All the more bitter, then, that there is only so far you can go before you must turn back. For however far I can go, I cannot go forever. However far I travel – Japan, Hong Kong, California – I always have to walk back down the same street from the same station to the same house. I must always return to a household without privacy or patience. For now, and especially after the virus, I can never truly leave. Perhaps that is the true tragedy of a hometown: everyone has a Hotel California.
What frame of mind must I have descended to, that I would rather risk passing out from heat exhaustion on a hot, lonely road, than spend a day at home? How could the prospect of walking the dog in the rain be so tantalising just because I would escape an oppressive atmosphere for another hour? How unwelcome can you feel in your own house, from the moment you wake up to the moment you go to bed? How do you reconcile that feeling with an enforced lockdown set to last weeks?
I do not have the answers. Maybe this is how it will always be. Perhaps my hometown will forever be overshadowed by a home-grown horror.

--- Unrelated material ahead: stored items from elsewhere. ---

(** Every iteration consumes at least five bytes, so the length of the file is enough fuel. *)
Fixpoint verify_loop (fuel : nat) (reader : bytes) (s : scan A) : result (scan A) :=
  match fuel with
  | O => Err "out of fuel"
  | S fuel =>
      match readFrame reader with
      | EndOfFile => Ok s
      | ReadError e => Err e
      | ReadFrame raw rest => let* s := verify_record s raw in verify_loop fuel rest s
      end
  end.

Definition verifyFileState (file : bytes) (seen : A) : result (scan A) :=
  verify_loop (S (length file)) file (mkScan 1 zeroHash None (if buildIndex then [mkCheckpoint 0 zeroHash 0] else []) 0 seen).
End Verify.

Definition valid_identity (public : bytes) (nodeID : string) (epoch : Z) : bool :=
  (zlen public =? Dsse.PublicKeySize) && validText nodeID 256 && negb (epoch =? 0).

(** [opened] is [os.Open] succeeding on a regular file that can be inspected. *)
Definition VerifyRecords {A} (opened : bool) (file public : bytes) (nodeID : string) (epoch : Z) (visit : A -> VerifiedReceipt -> result A) (seen : A)
  : result (Head * A) :=
  require valid_identity public nodeID epoch else "evidence verification arguments are invalid" in
  require opened else "i/o error" in
  require zlen file <=? MaxLogBytes else "evidence log exceeds its limit" in
  let* s := verifyFileState visit false public nodeID epoch file seen in
  Ok (mkHead nodeID epoch (u64 (s_expected s - 1)) (s_previous s) (KeyID public), s_seen s).

Definition Verify (opened : bool) (file public : bytes) (nodeID : string) (epoch : Z) : result (option Receipt) :=
  require valid_identity public nodeID epoch else "evidence verification arguments are invalid" in
  require opened else "i/o error" in
  require zlen file <=? MaxLogBytes else "evidence log exceeds its limit" in
  let* s := verifyFileState (fun seen _ => Ok seen) false public nodeID epoch file tt in Ok (s_last s).

(** ** Format inspection *)

Record FormatSummary := mkSummary { Present : bool; FormatVersion : Z; Records : Z }.

Fixpoint inspect_loop (allowMixed : bool) (fuel : nat) (reader : bytes) (summary : FormatSummary) : result FormatSummary :=
  match fuel with
  | O => Err "out of fuel"
  | S fuel =>
      match readFrame reader with
      | EndOfFile => Ok summary
      | ReadError e => Err e
      | ReadFrame raw rest =>
          let* envelope := unmarshalEnvelope raw in
          let* receipt := unmarshalReceipt (Payload envelope) in
          require negb (negb allowMixed && negb (FormatVersion summary =? 0) && negb (FormatVersion summary =? Version receipt))
            else "evidence contains mixed receipt format versions" in
          inspect_loop allowMixed fuel rest
            (mkSummary (Present summary) (if FormatVersion summary <? Version receipt then Version receipt else FormatVersion summary)
               (u64 (Records summary + 1)))
      end
  end.

Definition inspectFormat (st : lstat) (opened same : bool) (file : bytes) (allowMixed : bool) : result FormatSummary :=
  match st with
  | NotExist => Err "evidence is missing"
  | StatError => Err "stat evidence"
  | Info regular perm =>
      require negb (negb regular || negb (owner_only perm) || (MaxLogBytes <? zlen file)) else "evidence must be a bounded regular file with mode 0600 or stricter" in
      require opened else "open evidence for format inspection" in
      require same else "evidence changed while it was opened for format inspection" in
      inspect_loop allowMixed (S (length file)) file (mkSummary true 0 0)
  end.
Definition InspectFormat (st : lstat) (opened same : bool) (file : bytes) : result FormatSummary := inspectFormat st opened same file false.
Definition InspectRequiredFormat (st : lstat) (opened same : bool) (file : bytes) : result FormatSummary := inspectFormat st opened same file true.

(** ** The open log *)

(** The file behind the path: its bytes and its modification time. *)
Record File := mkFile { content : bytes; mtime : Z }.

Such a view does a disservice to the town as a whole, and yet every time I return here, and retrace the steps of a thousand homeward journeys, and take another deep breath before entering the front door, I am reminded of how inextricable the past and present appear here to me. One may overshadow the other if the climate is right. I wish it were all in the past.
Reinvention is a privilege, initiated unconsciously in the absence of memory. Without distance, there can be no reinvention, and without reinvention, there is stagnation. How cruel it is, then, to have stagnated in the nest, or even worse, to keep falling out when trying to fly.